Protist species identification and abundance
Protists in the collected samples were counted and identified at the species level. For microscopic enumeration, 600 mL subsamples preserved in Lugol’s solution were concentrated 5 to 10 times using a 2-d settling method. After thorough mixing, either all or a minimum of 300 cells from three to five 1 mL Sedgwick–Rafter counting chambers were counted at 100× and/or 200× magnification using a light microscope (Nikon, Tokyo, Japan).
Metazoan species identification and abundance
Metazoans in the net samples were counted and identified down to the species level.
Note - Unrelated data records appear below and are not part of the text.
(** * GenreJinn reader: marks, notes and their persistence

    A shallow embedding of the annotation logic of the React reader
    component ([App]) and of the Express file server ([server.js]).

    - The component state ([marks], [notes], [currentSelection], ...) is
      threaded explicitly: every event handler maps the state of the render
      in which it was created to the next state, together with the HTTP
      requests it fires and what the user observes.
    - Positions returned by [rendition.book.locations.percentageFromCfi]
      are JavaScript numbers of the form [loc / total]; they are modelled as
      exact rationals ([Q]), [null] as [None].
    - DOM styling (wrapping a range in a [span]) and console logging do not
      influence the collections and are left out. *)

From Stdlib Require Import ZArith QArith Lqa Lia.
From Stdlib Require Import Sorting.Sorted Sorting.Permutation.
From Stdlib Require Import DecimalString DecimalPos DecimalZ.
From stdpp Require Import base option list strings gmap.

Local Open Scope string_scope.
Local Open Scope list_scope.

(** ** Data model *)

(** A mark, as built by [addMark]. *)
Module Mark.
Record t : Type := mk {
  id : string;
  cfiRange : string;
  text : string;
  name : string;
  markText : string;
  timestamp : Z;
  createdAt : string
}.

(** [{ ...mark, name: newName }] *)
Definition with_name (newName : string) (m : t) : t :=
  mk (id m) (cfiRange m) (text m) newName (markText m) (timestamp m) (createdAt m).

(** [{ ...mark, markText: newMarkText }] *)
Definition with_markText (newMarkText : string) (m : t) : t :=
  mk (id m) (cfiRange m) (text m) (name m) newMarkText (timestamp m) (createdAt m).
End Mark.

(** A note, as built by [addHighlight] and [applyFormatting]; [markId] is
    [null] ([None]) or the id of a mark. *)
Module Note.
Record t : Type := mk {
  id : string;
  text : string;
  cfiRange : string;
  color : string;
  type : string;
  markId : option string;
  noteText : string;
  timestamp : Z;
  createdAt : string
}.

(** [{ ...note, markId: newMarkId }] *)
Definition with_markId (newMarkId : option string) (n : t) : t :=
  mk (id n) (text n) (cfiRange n) (color n) (type n) newMarkId
     (noteText n) (timestamp n) (createdAt n).

(** [{ ...note, noteText: newNoteText }] *)
Definition with_noteText (newNoteText : string) (n : t) : t :=
  mk (id n) (text n) (cfiRange n) (color n) (type n) (markId n)
     newNoteText (timestamp n) (createdAt n).
End Note.

(** The part of [rendition] the annotation logic reads:
    [rendition.book.locations.total] and
    [rendition.book.locations.percentageFromCfi]. *)
Record Rendition : Type := {
  total : Z;
  percentageFromCfi : string -> option Q
}.

(** [closestDistance] starts at [Infinity]. *)
Inductive Distance : Type :=
| Infinity
| Finite (d : Q).

(** [distance < closestDistance] *)
Definition closer (distance : Q) (closestDistance : Distance) : bool :=
  match closestDistance with
  | Infinity => true
  | Finite c => negb (Qle_bool c distance)
  end.

(** ** Hierarchy resolver: [findParentMark] *)

(** One iteration of [for (const mark of marks)]; the accumulator is the
    pair [(parentMark, closestDistance)]. *)
Definition findParentMark_step (r : Rendition) (notePosition : Q)
    (acc : option Mark.t * Distance) (mark : Mark.t) : option Mark.t * Distance :=
  match percentageFromCfi r (Mark.cfiRange mark) with
  | Some markPosition =>
      if Qle_bool markPosition notePosition then
        let distance := (notePosition - markPosition)%Q in
        if closer distance (snd acc) then (Some mark, Finite distance) else acc
      else acc
  | None => acc
  end.

Definition findParentMark (rendition : option Rendition) (marks : list Mark.t)
    (noteCfiRange : string) : option Mark.t :=
  match rendition with
  | None => None
  | Some r =>
      if (total r =? 0)%Z then None
      else
        match percentageFromCfi r noteCfiRange with
        | None => None
        | Some notePosition =>
            fst (fold_left (findParentMark_step r notePosition) marks (None, Infinity))
        end
  end.

(** ** Component state and what a handler produces *)

(** [currentSelection], as set by the [selected] listener. *)
Module Selection.
Record t : Type := mk {
  cfiRange : string;
  text : string
}.
End Selection.

(** The [useState] cells the annotation handlers read or write. *)
Record App : Type := mkApp {
  rendition : option Rendition;
  currentColor : string;
  currentSelection : option Selection.t;
  marks : list Mark.t;
  notes : list Note.t;
  expandedMarks : gset string
}.

(** The readings of the clock taken by one handler run: the two calls of
    [Date.now()] (one for the id, one for [timestamp]) and
    [new Date().toISOString()]. *)
Record Clock : Type := {
  id_now : Z;
  timestamp_now : Z;
  iso_now : string
}.

(** The [fetch] calls of the component that write to the server. *)
Inductive Request : Type :=
| SaveMark (markData : Mark.t)          (* POST /api/save-mark *)
| UpdateMarks (updatedMarks : list Mark.t) (* POST /api/update-marks *)
| SaveNote (noteData : Note.t)          (* POST /api/save-note *)
| UpdateNotes (updatedNotes : list Note.t). (* POST /api/update-notes *)

(** What the user can tell apart after a handler has run. *)
Inductive Outcome : Type :=
| Done                 (* the handler went through *)
| Ignored              (* guard failed, the handler only logged *)
| Alert (msg : string) (* [alert(msg); return] *)
| NotFound.            (* ['Note not found'], early return *)

Record Result : Type := mkResult {
  state : App;
  sent : list Request;
  outcome : Outcome
}.

Definition set_marks (ms : list Mark.t) (s : App) : App :=
  mkApp (rendition s) (currentColor s) (currentSelection s) ms (notes s) (expandedMarks s).

Definition set_notes (ns : list Note.t) (s : App) : App :=
  mkApp (rendition s) (currentColor s) (currentSelection s) (marks s) ns (expandedMarks s).

Definition set_currentSelection (sel : option Selection.t) (s : App) : App :=
  mkApp (rendition s) (currentColor s) sel (marks s) (notes s) (expandedMarks s).

Definition set_expandedMarks (e : gset string) (s : App) : App :=
  mkApp (rendition s) (currentColor s) (currentSelection s) (marks s) (notes s) e.

(** Decimal rendering of a number inside a template literal. *)
Definition decimal (z : Z) : string := NilZero.string_of_int (Z.to_int z).

(** ** Store operations *)

Definition addMark (c : Clock) (s : App) : Result :=
  match currentSelection s, rendition s with
  | Some sel, Some _ =>
      let episodeNumber := (Z.of_nat (length (marks s)) + 1)%Z in
      let markData :=
        Mark.mk ("mark-" ++ decimal (id_now c)) (Selection.cfiRange sel)
                (Selection.text sel) ("Episode " ++ decimal episodeNumber) ""
                (timestamp_now c) (iso_now c) in
      mkResult (set_currentSelection None (set_marks (marks s ++ [markData]) s))
               [SaveMark markData] Done
  | _, _ => mkResult s [] Ignored
  end.

Definition saveMarkName (markId newName : string) (s : App) : Result :=
  let updatedMarks :=
    fmap (fun mark => if decide (Mark.id mark = markId)
                     then Mark.with_name newName mark else mark) (marks s) in
  mkResult (set_marks updatedMarks s) [UpdateMarks updatedMarks] Done.

Definition saveNoteText (noteId newNoteText : string) (s : App) : Result :=
  let updatedNotes :=
    fmap (fun note => if decide (Note.id note = noteId)
                     then Note.with_noteText newNoteText note else note) (notes s) in
  mkResult (set_notes updatedNotes s) [UpdateNotes updatedNotes] Done.

Definition saveMarkText (markId newMarkText : string) (s : App) : Result :=
  let updatedMarks :=
    fmap (fun mark => if decide (Mark.id mark = markId)
                     then Mark.with_markText newMarkText mark else mark) (marks s) in
  mkResult (set_marks updatedMarks s) [UpdateMarks updatedMarks] Done.

Definition deleteNote (noteId : string) (s : App) : Result :=
  match list_find (fun note => Note.id note = noteId) (notes s) with
  | None => mkResult s [] NotFound
  | Some _ =>
      let updatedNotes := filter (fun note => Note.id note <> noteId) (notes s) in
      mkResult (set_notes updatedNotes s) [UpdateNotes updatedNotes] Done
  end.

(** The handler runs in the closure of one render: [findParentMark] and the
    [marks] it scans are those of the state the handler was created in, and
    the [map] over [notes] runs before [setMarks]. *)
Definition deleteMarkWithReassignment (markId : string) (s : App) : Result :=
  let updatedNotes :=
    fmap (fun note =>
           if decide (Note.markId note = Some markId) then
             let newParentMark := findParentMark (rendition s) (marks s) (Note.cfiRange note) in
             Note.with_markId (match newParentMark with
                               | Some m => Some (Mark.id m)
                               | None => None
                               end) note
           else note) (notes s) in
  let updatedMarks := filter (fun mark => Mark.id mark <> markId) (marks s) in
  mkResult (set_notes updatedNotes (set_marks updatedMarks s))
           [UpdateMarks updatedMarks; UpdateNotes updatedNotes] Done.

(** The body shared by [addHighlight] and [applyFormatting]: they differ in
    the text of the alert and in the [type] of the note. *)
Definition createNote (alertText noteType : string) (c : Clock) (s : App) : Result :=
  match currentSelection s, rendition s with
  | Some sel, Some _ =>
      match findParentMark (rendition s) (marks s) (Selection.cfiRange sel) with
      | None => mkResult s [] (Alert alertText)
      | Some parentMark =>
          let noteId := ("note-" ++ decimal (id_now c))%string in
          let noteData :=
            Note.mk noteId (Selection.text sel) (Selection.cfiRange sel)
                    (currentColor s) noteType (Some (Mark.id parentMark)) ""
                    (timestamp_now c) (iso_now c) in
          mkResult
            (set_currentSelection None
               (set_expandedMarks ({[ Mark.id parentMark ]} ∪ expandedMarks s)
                  (set_notes (notes s ++ [noteData]) s)))
            [SaveNote noteData] Done
      end
  | _, _ => mkResult s [] Ignored
  end.

Definition addHighlight : Clock -> App -> Result :=
  createNote
    "Please create a mark (bookmark) before adding highlights. Marks organize your notes."
    "highlight".

Definition applyFormatting (formatType : string) : Clock -> App -> Result :=
  createNote
    "Please create a mark (bookmark) before adding underlines. Marks organize your notes."
    formatType.

Definition undoLastHighlight (s : App) : Result :=
  match notes s with
  | [] => mkResult s [] Ignored
  | _ :: _ =>
      (* notes.slice(0, -1) *)
      let updatedNotes := take (length (notes s) - 1) (notes s) in
      mkResult (set_notes updatedNotes s) [UpdateNotes updatedNotes] Done
  end.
Samples were subsampled using a Folsom-type splitter, with ratios ranging from 1/64–1/2. Species identification and quantification were performed under a stereomicroscope (Nikon SMZ645) within a Bogorov counting chamber, and further detailed identification was conducted using a high-magnification optical microscope (Nikon ECLIPSE 80i). Metazoan abundance was expressed as the number of individuals per cubic meter (individuals m−3).
RESULTS
Environmental characteristics of the waters
The M. polykrikoides bloom was investigated on Aug 31, 2022. On the days leading up to the survey date, the average daily sea surface temperatures in the study area showed a continuous decline, reaching approximately 23°C on Aug 31 (Fig. 2A). Salinity ranged from 31.5 to 33 psu before and after the survey period, with more than 20 mm of rainfall beginning the day before the survey and continuing into the day of the survey (Fig. 2B). The wind speed remained steady at 6–9 m s−1 up until the day of the survey, after which it recorded an upward trend, reaching 11–16 m s−1 (Fig. 2C). Margalefidinium polykrikoides cell densities continuously increased, reaching a maximum of 3,550 cells mL−1 on the day of the survey, followed by a declining trend thereafter (Fig. 2D).
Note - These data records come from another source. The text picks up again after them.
(** C5. Keybindings depend on the platform: the kbOpts of a registered cut,
    copy or paste command is defined exactly when platform.isNative is
    true. It is then guarded by EditorContextKeys.textInputFocus, has
    primary CtrlCmd+X, CtrlCmd+C or CtrlCmd+V, the Windows secondary
    Shift+Delete, CtrlCmd+Insert or Shift+Insert, and for paste the same
    secondary on Linux; in the browser it is undefined. *)
Theorem keybindings_exactly_when_native
    (h : Host) (browserCommand : BrowserCommand) (command : MultiCommand) :
  exported im h browserCommand = Some command →
  let key :=
    match browserCommand with
    | cut => KeyCode_KEY_X im
    | copy => KeyCode_KEY_C im
    | paste => KeyCode_KEY_V im
    end in
  let alternative :=
    match browserCommand with
    | cut => bitor (KeyMod_Shift im) (KeyCode_Delete im)
    | copy => bitor (KeyMod_CtrlCmd im) (KeyCode_Insert im)
    | paste => bitor (KeyMod_Shift im) (KeyCode_Insert im)
    end in
  let overridden :=
    Some {| primary := bitor (KeyMod_CtrlCmd im) key; secondary := Some [alternative] |} in
  (is_Some (kbOpts (options command)) ↔ isNative h = true)
  ∧ kbOpts (options command) =
      if isNative h
      then Some {| kbExpr := textInputFocus;
                   binding := {| primary := bitor (KeyMod_CtrlCmd im) key;
                                 secondary := None |};
                   win := overridden;
                   linux := match browserCommand with
                            | paste => overridden
                            | _ => None
                            end;
                   weight := KeybindingWeight_EditorContrib im |}
      else None.
Proof.
  intros Hexp key alternative overridden.
  destruct (exported_chain im h _ _ Hexp) as (_ & -> & _).
  subst key alternative overridden.
  destruct browserCommand; simpl; destruct (isNative h); simpl;
    (split; [split; [intros [? ?]; congruence | intros ?; try discriminate; eauto]
            | reflexivity]).
Qed.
Daily changes in environmental variables: sea surface temperatures (SST; °C) and salinity (psu) (A), precipitation (mm d−1) (B), range of wind speed (m s−1) (C), and cell abundance of Margalefidinium polykrikoides (Mp) (D). The dotted line indicates the survey day when the maximum cell abundance of Mp was recorded. The SST data for the Yeosu region were sourced from the NIFS (https://www.nifs.go.kr/risa/main.risa), while salinity and cell abundance data were obtained from the NIFS Red Tide Information System (https://www.nifs.go.kr/red/main.red). Precipitation data for the Yeosu region were sourced from the Meteorological Administration (https://www.weather.go.kr), and wind speed data for Yeosu region were obtained from the Tidal Information Website (https://www.badatime.com).
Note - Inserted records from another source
Lemma X21_load_dataset_view_statuses_witness :
  (load_dataset_view "rag_storage" no_store missing_file missing_file
     "data/rows.CSV" "ollama" None bare_world).1
  = Ok (error_reply 400
          "Failed to load dataset: [Errno 2] No such file or directory: 'data/rows.CSV'").
Proof.
  destruct (X21_load_dataset_view_statuses "rag_storage" no_store missing_file missing_file
              "data/rows.CSV" "ollama" None bare_world) as [_ Hraise].
  by rewrite (Hraise _ _ (Os.errno2 "data/rows.CSV") _ eq_refl eq_refl eq_refl).
Defined.

Lemma X23_generate_project_view_first_answer_witness :
  (generate_project_view echo_backend opaque_repr "rag_storage" no_store
     (decodes_to (JObj [("summary", JStr "a blog")])) "." not_subscriptable
     "a blog" "out" "ollama" None bare_world).1
  = Ok (error_reply 500 "An unexpected error occurred: 'tech_stack'").
Proof.
  destruct (X23_generate_project_view_first_answer echo_backend opaque_repr
              "rag_storage" no_store (decodes_to (JObj [("summary", JStr "a blog")]))
              "." not_subscriptable "a blog" "out" "ollama" None bare_world
              _ _ _ eq_refl eq_refl) as (_ & Hkey & _).
  rewrite (Hkey [("summary", JStr "a blog")] eq_refl); [done|]. not_in_list.
Defined.

Lemma X24_analyze_file_view_unreadable_witness :
  (analyze_file_view echo_backend opaque_repr "rag_storage" no_store "/srv/app"
     invalid_start_byte "missing.py" "ollama" None app_world).1
  = Ok (error_reply 404 "File not found: missing.py")
  ∧ (analyze_file_view echo_backend opaque_repr "rag_storage" no_store "/srv/app"
       invalid_start_byte "logo.png" "ollama" None app_world).1
    = Ok (error_reply 400
            "'utf-8' codec can't decode byte 0xff in position 0: invalid start byte")
  ∧ (analyze_file_view echo_backend opaque_repr "rag_storage" no_store "/srv/app"
       invalid_start_byte "notes.txt/x" "ollama" None app_world).1
    = Ok (error_reply 500
            "An unexpected error occurred: [Errno 20] Not a directory: '/srv/app/notes.txt/x'").
Proof.
  split_and!.
  - destruct (X24_analyze_file_view_unreadable echo_backend opaque_repr "rag_storage"
                no_store "/srv/app" invalid_start_byte "missing.py" "ollama" None
                app_world _ _ (Os.errno2 "/srv/app/missing.py") eq_refl) as [-> _];
      [not_in_list | reflexivity | reflexivity].
  - destruct (X24_analyze_file_view_unreadable echo_backend opaque_repr "rag_storage"
                no_store "/srv/app" invalid_start_byte "logo.png" "ollama" None
                app_world _ _
                (mk_exc UnicodeDecodeError
                   "'utf-8' codec can't decode byte 0xff in position 0: invalid start byte")
                eq_refl) as [-> _];
      [not_in_list | reflexivity | reflexivity].
  - destruct (X24_analyze_file_view_unreadable echo_backend opaque_repr "rag_storage"
                no_store "/srv/app" invalid_start_byte "notes.txt/x" "ollama" None
                app_world _ _
                (mk_exc NotADirectoryError
                   "[Errno 20] Not a directory: '/srv/app/notes.txt/x'")
                eq_refl) as [-> _];
      [not_in_list | reflexivity | reflexivity].
Defined.
End WebExamples.

(** ** The facade: how the reader of a dataset is chosen *)

Section ExtensionFacts.
Import Py Run Providers AiIntegration Samples.
Import OsPath.

Variable read_csv read_json : string → M DataFrame.

Implicit Types (l t e : list ascii) (w : World).

Lemma cut_last_sep_no_sep t : sep ∉ t → cut_last_sep t = ([], t).
Proof.
  induction t as [|c t IH]; [done|].
  rewrite not_elem_of_cons. intros [Hc Ht]. simpl.
  rewrite (IH Ht). by rewrite decide_False by congruence.
Qed.
(** In a sorted list the earlier element may stand in front of the
    later one. *)
Lemma sorted_lookup {A : Type} (R : A → A → Prop) (l : list A) :
  StronglySorted R l →
  ∀ i j a b, l !! i = Some a → l !! j = Some b → (i < j)%nat → R a b.
Proof.
  induction 1 as [|x rest Hrest IH Hx]; intros i j a b Ha Hb Hij; [done|].
  destruct j as [|j]; [lia|]. simpl in Hb.
  destruct i as [|i]; simpl in Ha.
  - injection Ha as ->. rewrite Forall_forall in Hx.
    apply Hx. by eapply list_elem_of_lookup_2.
  - apply (IH i j); [done|done|lia].
Qed.

(** ** Fields by section and group *)

Lemma compareFields_precedes (FIELD_GROUPS : group_registry)
    (a b : FieldConfiguration.t) :
  precedes (compareFields FIELD_GROUPS) a b
  ↔ (groupOrder FIELD_GROUPS a < groupOrder FIELD_GROUPS b)%Q
    ∨ ((groupOrder FIELD_GROUPS a == groupOrder FIELD_GROUPS b)%Q
       ∧ (FieldConfiguration.order a <= FieldConfiguration.order b)%Q).
Proof.
  unfold precedes, compareFields. cbv zeta.
  destruct (Qeq_bool _ _) eqn:Hgroup; cbn [negb].
  - apply Qeq_bool_iff in Hgroup. split; [intros H; right; split; [done|lra]|].
    intros [H|[_ H]]; lra.
  - apply Qeq_bool_neq in Hgroup. split; [intros H; left; lra|].
    intros [H|[H _]]; [lra|done].
Qed.

Lemma compareFields_consistent (FIELD_GROUPS : group_registry) :
  consistent (compareFields FIELD_GROUPS).
Proof.
  split.
  - intros a b. rewrite !compareFields_precedes. intros Hab.
    destruct (Qlt_le_dec (groupOrder FIELD_GROUPS b) (groupOrder FIELD_GROUPS a))
      as [Hlt|Hle]; [by left|].
    destruct (Qlt_le_dec (groupOrder FIELD_GROUPS a) (groupOrder FIELD_GROUPS b))
      as [Hlt'|Hle']; [destruct Hab; by left|].
    right. split; [lra|].
    destruct (Qlt_le_dec (FieldConfiguration.order a) (FieldConfiguration.order b))
      as [Horder|Horder]; [|done].
    destruct Hab. right. split; lra.
  - intros a b c. rewrite !compareFields_precedes.
    intros [Hab|[Hab Hab']] [Hbc|[Hbc Hbc']].
    + left. lra.
    + left. lra.
    + left. lra.
    + right. split; lra.
Qed.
At the high bloom-intensity station (H-BS), the HAB was visually distinct, with the water appearing darker and more turbid compared to the clearer waters at the adjacent, non-bloom station (N-BS) (Fig. 3A & B). The recorded maximum density of M. polykrikoides at H-BS, 2,344 cells mL−1, was significantly higher than that at N-BS, only 30 cells mL−1 (Table 1). These differences indicate the spatial heterogeneity of the bloom intensity across the study sites. Additionally, the total Chl-a concentrations at H-BS were over 10 times higher than those at N-BS (t-test, p < 0.01) (Fig. 3C), which is consistent with the bloom’s cell density. However, POC and NO3 + NO2, PO4, and Si(OH)4, showed relatively minor variations between the stations, while NH4 levels were elevated at H-BS (Fig. 3D & E).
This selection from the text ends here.